- **EXTRACTED INFORMATION**:
(* ===== verification/IngestPool.v ===== *)
(** The sFlow receive thread and its worker pool (SPSCQueue, start, stop, stopAndJoinWorkers, run and
    workerLoop of src/ndt_core/collection/FlowLinkUsageCollector.cpp).

    The pool is a concurrent component: the receive thread, one thread per queue, and the thread that
    calls stop.  Each is a program counter, and [exec] performs one step of one of them; a step is a
    critical section, one atomic access, or one call that blocks.  Waiting on a condition variable is
    split the way the standard library splits it: the predicate is evaluated with the mutex held, then
    the thread goes to sleep, then a notification (or nothing at all: a spurious wake-up) sends it
    back to the predicate.  What the operating system answers (poll, recvmmsg) and whether a call of
    handlePacket throws are part of the event.  The labels are what the outside sees: datagrams
    accepted by a queue, datagrams dropped, and calls of handlePacket. *)

From S2P Require Import Prelude.
Local Open Scope list_scope.
Local Open Scope Z_scope.

Definition BUFFER_SIZE : Z := 65535.
Definition BATCH_SIZE : nat := 32.

(** A received datagram: the bytes [len] says are valid. *)
Definition Packet : Type := list Z.

(** One entry of a recvmmsg batch: its bytes and the overflow counts of its control messages. *)
Record Message := { msg_bytes : list Z; msg_ovfl : list Z }.

(** * The queue *)

Record SPSCQueue := { m_capacity : nat; m_q : list Packet }.

Definition newSPSCQueue (capacity : nat) : SPSCQueue := {| m_capacity := capacity; m_q := [] |}.

(** The critical section of [tryPush], after [running] has been seen true. *)
Definition pushLocked (item : Packet) (q : SPSCQueue) : option SPSCQueue :=
  if bool_decide (m_capacity q <= length (m_q q))%nat then None
  else Some {| m_capacity := m_capacity q; m_q := m_q q ++ [item] |}.

(** The wait predicate of [pop], and what it takes. *)
Definition popReady (running : bool) (q : SPSCQueue) : bool := negb (bool_decide (m_q q = [])) || negb running.

Definition popLocked (q : SPSCQueue) : option (Packet * SPSCQueue) :=
  match m_q q with [] => None | x :: l => Some (x, {| m_capacity := m_capacity q; m_q := l |}) end.

(** * Threads *)

(** stopAndJoinWorkers, run by the thread that calls stop and by the receive thread at its end. *)
Inductive StopPhase :=
  | SIdle | SStore | SNotify (i : nat) | SJoin (i : nat) | SJoining (i : nat) | SClear | SFinished.

Inductive RxPhase :=
  | RxLoop | RxPoll | RxRecv
  | RxBatch (msgs : list Message)
  | RxPush (pkt : Packet) (qid : nat) (rest : list Message)
  | RxLock (pkt : Packet) (qid : nat) (rest : list Message)
  | RxNotify (qid : nat) (rest : list Message)
  | RxRefused (pkt : Packet) (rest : list Message)
  | RxStop (ph : StopPhase).

(** [drain] tells the second loop of workerLoop from the first. *)
Inductive WorkerPhase :=
  | WTop
  | WWait (drain : bool)
  | WBlocking (drain : bool)
  | WBlocked (drain : bool)
  | WHandle (drain : bool) (pkt : Packet)
  | WExited.

#[export] Instance WorkerPhase_eq_dec : EqDecision WorkerPhase.
Proof. solve_decision. Defined.

Record Pool := {
  m_running : bool;
  m_queues : list SPSCQueue;
  m_workers : list bool;            (* the std::thread objects: is each joinable? *)
  m_rr : Z;
  receivedPacketNumFromSocket : Z;
  droppedPackets : Z;
  m_sockOvflDrops : Z;
  m_sockOpen : bool;
  receiver : RxPhase;
  threads : list WorkerPhase;       (* the threads themselves *)
  stopper : StopPhase
}.

Definition set_running (b : bool) (p : Pool) : Pool := {|
  m_running := b; m_queues := m_queues p; m_workers := m_workers p; m_rr := m_rr p;
  receivedPacketNumFromSocket := receivedPacketNumFromSocket p; droppedPackets := droppedPackets p;
  m_sockOvflDrops := m_sockOvflDrops p; m_sockOpen := m_sockOpen p; receiver := receiver p; threads := threads p; stopper := stopper p |}.
Definition set_queue (i : nat) (q : SPSCQueue) (p : Pool) : Pool := {|
  m_running := m_running p; m_queues := <[i := q]> (m_queues p); m_workers := m_workers p; m_rr := m_rr p;
  receivedPacketNumFromSocket := receivedPacketNumFromSocket p; droppedPackets := droppedPackets p;
  m_sockOvflDrops := m_sockOvflDrops p; m_sockOpen := m_sockOpen p; receiver := receiver p; threads := threads p; stopper := stopper p |}.
Definition set_workers (ws : list bool) (p : Pool) : Pool := {|
  m_running := m_running p; m_queues := m_queues p; m_workers := ws; m_rr := m_rr p;
  receivedPacketNumFromSocket := receivedPacketNumFromSocket p; droppedPackets := droppedPackets p;
  m_sockOvflDrops := m_sockOvflDrops p; m_sockOpen := m_sockOpen p; receiver := receiver p; threads := threads p; stopper := stopper p |}.
Definition set_rxCounts (rr received dropped ovfl : Z) (p : Pool) : Pool := {|
  m_running := m_running p; m_queues := m_queues p; m_workers := m_workers p; m_rr := rr;
  receivedPacketNumFromSocket := received; droppedPackets := dropped;
  m_sockOvflDrops := ovfl; m_sockOpen := m_sockOpen p; receiver := receiver p; threads := threads p; stopper := stopper p |}.
Definition set_sock (b : bool) (p : Pool) : Pool := {|
  m_running := m_running p; m_queues := m_queues p; m_workers := m_workers p; m_rr := m_rr p;
  receivedPacketNumFromSocket := receivedPacketNumFromSocket p; droppedPackets := droppedPackets p;
  m_sockOvflDrops := m_sockOvflDrops p; m_sockOpen := b; receiver := receiver p; threads := threads p; stopper := stopper p |}.
Definition set_receiver (r : RxPhase) (p : Pool) : Pool := {|
  m_running := m_running p; m_queues := m_queues p; m_workers := m_workers p; m_rr := m_rr p;
  receivedPacketNumFromSocket := receivedPacketNumFromSocket p; droppedPackets := droppedPackets p;
  m_sockOvflDrops := m_sockOvflDrops p; m_sockOpen := m_sockOpen p; receiver := r; threads := threads p; stopper := stopper p |}.
Definition set_worker (i : nat) (w : WorkerPhase) (p : Pool) : Pool := {|
  m_running := m_running p; m_queues := m_queues p; m_workers := m_workers p; m_rr := m_rr p;
  receivedPacketNumFromSocket := receivedPacketNumFromSocket p; droppedPackets := droppedPackets p;
  m_sockOvflDrops := m_sockOvflDrops p; m_sockOpen := m_sockOpen p; receiver := receiver p; threads := <[i := w]> (threads p); stopper := stopper p |}.
Definition set_stopper (s : StopPhase) (p : Pool) : Pool := {|
  m_running := m_running p; m_queues := m_queues p; m_workers := m_workers p; m_rr := m_rr p;
  receivedPacketNumFromSocket := receivedPacketNumFromSocket p; droppedPackets := droppedPackets p;
  m_sockOvflDrops := m_sockOvflDrops p; m_sockOpen := m_sockOpen p; receiver := receiver p; threads := threads p; stopper := s |}.

(** * The receive thread *)

(** start stores [m_running] and run creates the queues and the workers before its loop. *)
Definition startPool (numWorkers queueCapacity : nat) : Pool :=
  let n := if bool_decide (numWorkers = 0)%nat then 1%nat else numWorkers in
  let cap := if bool_decide (queueCapacity = 0)%nat then 1024%nat else queueCapacity in
  {| m_running := true; m_queues := replicate n (newSPSCQueue cap); m_workers := replicate n true; m_rr := 0;
     receivedPacketNumFromSocket := 0; droppedPackets := 0; m_sockOvflDrops := 0; m_sockOpen := true;
     receiver := RxLoop; threads := replicate n WTop; stopper := SIdle |}.

(** What poll and recvmmsg answer. *)
Inductive PollAnswer := PollInterrupted | PollFailed | PollTimeout | PollReadable.
Inductive RecvAnswer := RecvAgain | RecvFailed | Received (msgs : list Message).

Definition packetOf (m : Message) : Packet :=
  take (Z.to_nat (u16 (Z.min (Z.of_nat (length (msg_bytes m))) BUFFER_SIZE))) (msg_bytes m).

(** The control messages of one datagram: the overflow count only grows. *)
Definition noteOverflow (cur v : Z) : Z := if bool_decide (u32 cur < v) then v else cur.

(** One datagram of the batch, up to the call of [tryPush]. *)
Definition takeMessage (m : Message) (rest : list Message) (p : Pool) : Pool :=
  if bool_decide (msg_bytes m = []) then set_receiver (RxBatch rest) p
  else
    let rr := m_rr p in
    set_receiver (RxPush (packetOf m) (Z.to_nat (rr mod Z.of_nat (length (m_queues p)))) rest)
      (set_rxCounts (u32 (rr + 1)) (u64 (receivedPacketNumFromSocket p + 1)) (droppedPackets p)
         (foldl noteOverflow (m_sockOvflDrops p) (msg_ovfl m)) p).

Definition countDropped (p : Pool) : Pool :=
  set_rxCounts (m_rr p) (receivedPacketNumFromSocket p) (u64 (droppedPackets p + 1)) (m_sockOvflDrops p) p.

(** A notification reaches a worker that sleeps on its queue, and no other. *)
Definition wake (i : nat) (p : Pool) : Pool :=
  match threads p !! i with
  | Some (WBlocked drain) => set_worker i (WWait drain) p
  | _ => p
  end.

(** The mutex of queue [i]: its worker holds it from the predicate to the moment it sleeps. *)
Definition mutexFree (i : nat) (p : Pool) : bool :=
  match threads p !! i with Some (WBlocking _) => false | _ => true end.

Inductive PoolLabel :=
  | Tau
  | Accepted (qid : nat) (pkt : Packet)
  | DroppedBusy (pkt : Packet)
  | DroppedStopping (pkt : Packet)
  | Handled (qid : nat) (pkt : Packet)
  | Terminated.

#[export] Instance Label_eq_dec : EqDecision PoolLabel.
Proof. solve_decision. Defined.

Definition exited (w : option WorkerPhase) : bool := match w with Some WExited => true | _ => false end.

(** One step of stopAndJoinWorkers.  [Terminated]: join on a thread object that another thread has
    joined in the meantime, or destroying the objects while another thread joins them. *)
Definition stopStep (ph : StopPhase) (p : Pool) : option (PoolLabel * StopPhase * Pool) :=
  match ph with
  | SIdle | SFinished => None
  | SStore => Some (Tau, SNotify 0, set_running false p)
  | SNotify i =>
      if bool_decide (i < length (m_queues p))%nat then Some (Tau, SNotify (S i), wake i p)
      else Some (Tau, SJoin 0, p)
  | SJoin i =>
      match m_workers p !! i with
      | None => Some (Tau, SClear, p)
      | Some true => Some (Tau, SJoining i, p)
      | Some false => Some (Tau, SJoin (S i), p)
      end
  | SJoining i =>
      match m_workers p !! i with
      | Some true =>
          if exited (threads p !! i) then Some (Tau, SJoin (S i), set_workers (<[i := false]> (m_workers p)) p) else None
      | _ => Some (Terminated, SJoining i, p)
      end
  | SClear =>
      if bool_decide (true ∈ m_workers p) then Some (Terminated, SClear, p)
      else Some (Tau, SFinished, set_workers [] p)
  end.

Definition recvStep (poll : PollAnswer) (recv : RecvAnswer) (p : Pool) : option (PoolLabel * Pool) :=
  match receiver p with
  | RxLoop => Some (Tau, set_receiver (if m_running p then RxPoll else RxStop SStore) p)
  | RxPoll =>
      Some (Tau, set_receiver (match poll with
                               | PollInterrupted | PollTimeout => RxLoop
                               | PollFailed => RxStop SStore
                               | PollReadable => RxRecv
                               end) p)
  | RxRecv =>
      match recv with
      | RecvAgain => Some (Tau, set_receiver RxLoop p)
      | RecvFailed => Some (Tau, set_receiver (RxStop SStore) p)
      | Received msgs =>
          if bool_decide (length msgs <= BATCH_SIZE)%nat then Some (Tau, set_receiver (RxBatch msgs) p) else None
      end
  | RxBatch [] => Some (Tau, set_receiver RxLoop p)
  | RxBatch (m :: rest) => Some (Tau, takeMessage m rest p)
  | RxPush pkt qid rest => Some (Tau, set_receiver (if m_running p then RxLock pkt qid rest else RxRefused pkt rest) p)
  | RxLock pkt qid rest =>
      if mutexFree qid p then
        match m_queues p !! qid with
        | None => None
        | Some q =>
            match pushLocked pkt q with
            | Some q' => Some (Accepted qid pkt, set_receiver (RxNotify qid rest) (set_queue qid q' p))
            | None => Some (Tau, set_receiver (RxRefused pkt rest) p)
            end
        end
      else None
  | RxNotify qid rest => Some (Tau, set_receiver (RxBatch rest) (wake qid p))
  | RxRefused pkt rest =>
      if m_running p then Some (DroppedBusy pkt, set_receiver (RxBatch rest) (countDropped p))
      else Some (DroppedStopping pkt, set_receiver RxLoop p)
  | RxStop SFinished => if m_sockOpen p then Some (Tau, set_sock false p) else None
  | RxStop ph =>
      match stopStep ph p with
      | Some (l, ph', p') => Some (l, set_receiver (RxStop ph') p')
      | None => None
      end
  end.

(** * The workers *)

(** One step of workerLoop for queue [i]; [throws]: handlePacket throws.  The first loop catches that,
    the second one does not. *)
Definition workerStep (throws : bool) (i : nat) (p : Pool) : option (PoolLabel * Pool) :=
  match threads p !! i, m_queues p !! i with
  | Some w, Some q =>
      match w with
      | WTop => Some (Tau, set_worker i (WWait (negb (m_running p))) p)
      | WWait drain =>
          if popReady (m_running p) q then
            match popLocked q with
            | None => Some (Tau, set_worker i (if drain then WExited else WWait true) p)
            | Some (pkt, q') => Some (Tau, set_worker i (WHandle drain pkt) (set_queue i q' p))
            end
          else Some (Tau, set_worker i (WBlocking drain) p)
      | WBlocking drain => Some (Tau, set_worker i (WBlocked drain) p)
      | WBlocked _ => None
      | WHandle false pkt => Some (Handled i pkt, set_worker i WTop p)
      | WHandle true pkt =>
          if throws then Some (Terminated, p) else Some (Handled i pkt, set_worker i (WWait true) p)
      | WExited => None
      end
  | _, _ => None
  end.

(** * The whole pool *)

Inductive PoolEvent :=
  | Receive (poll : PollAnswer) (recv : RecvAnswer)
  | Work (i : nat) (throws : bool)
  | Spurious (i : nat)
  | CallStop
  | Stop.

(** One step of one thread; [CallStop] is the entry of stop (store false, close the socket). *)
Definition exec (e : PoolEvent) (p : Pool) : option (PoolLabel * Pool) :=
  match e with
  | Receive poll recv => recvStep poll recv p
  | Work i throws => workerStep throws i p
  | Spurious i => match threads p !! i with Some (WBlocked _) => Some (Tau, wake i p) | _ => None end
  | CallStop =>
      match stopper p with
      | SIdle => Some (Tau, set_stopper SStore (set_sock false (set_running false p)))
      | _ => None
      end
  | Stop =>
      match stopStep (stopper p) p with
      | Some (l, ph, p') => Some (l, set_stopper ph p')
      | None => None
      end
  end.

(** The life of a pool; [std::terminate] ends it. *)
Inductive pool_runs (numWorkers queueCapacity : nat) : list PoolLabel -> Pool -> Prop :=
  | runs_start : pool_runs numWorkers queueCapacity [] (startPool numWorkers queueCapacity)
  | runs_step tr p e l p' :
      pool_runs numWorkers queueCapacity tr p -> Terminated ∉ tr -> exec e p = Some (l, p') ->
      pool_runs numWorkers queueCapacity (tr ++ [l]) p'.

(** Executes a list of events. *)
Fixpoint execs (es : list PoolEvent) (p : Pool) : option (list PoolLabel * Pool) :=
  match es with
  | [] => Some ([], p)
  | e :: es => '(l, p') ← exec e p; '(ls, p'') ← execs es p'; Some (l :: ls, p'')
  end.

- **WHAT TO DO**: Starting from the records above, filter out all lines except those containing the word "DroppedStopping".

- **COMPLETED EXERCISE**:
  | DroppedStopping (pkt : Packet)
      else Some (DroppedStopping pkt, set_receiver RxLoop p)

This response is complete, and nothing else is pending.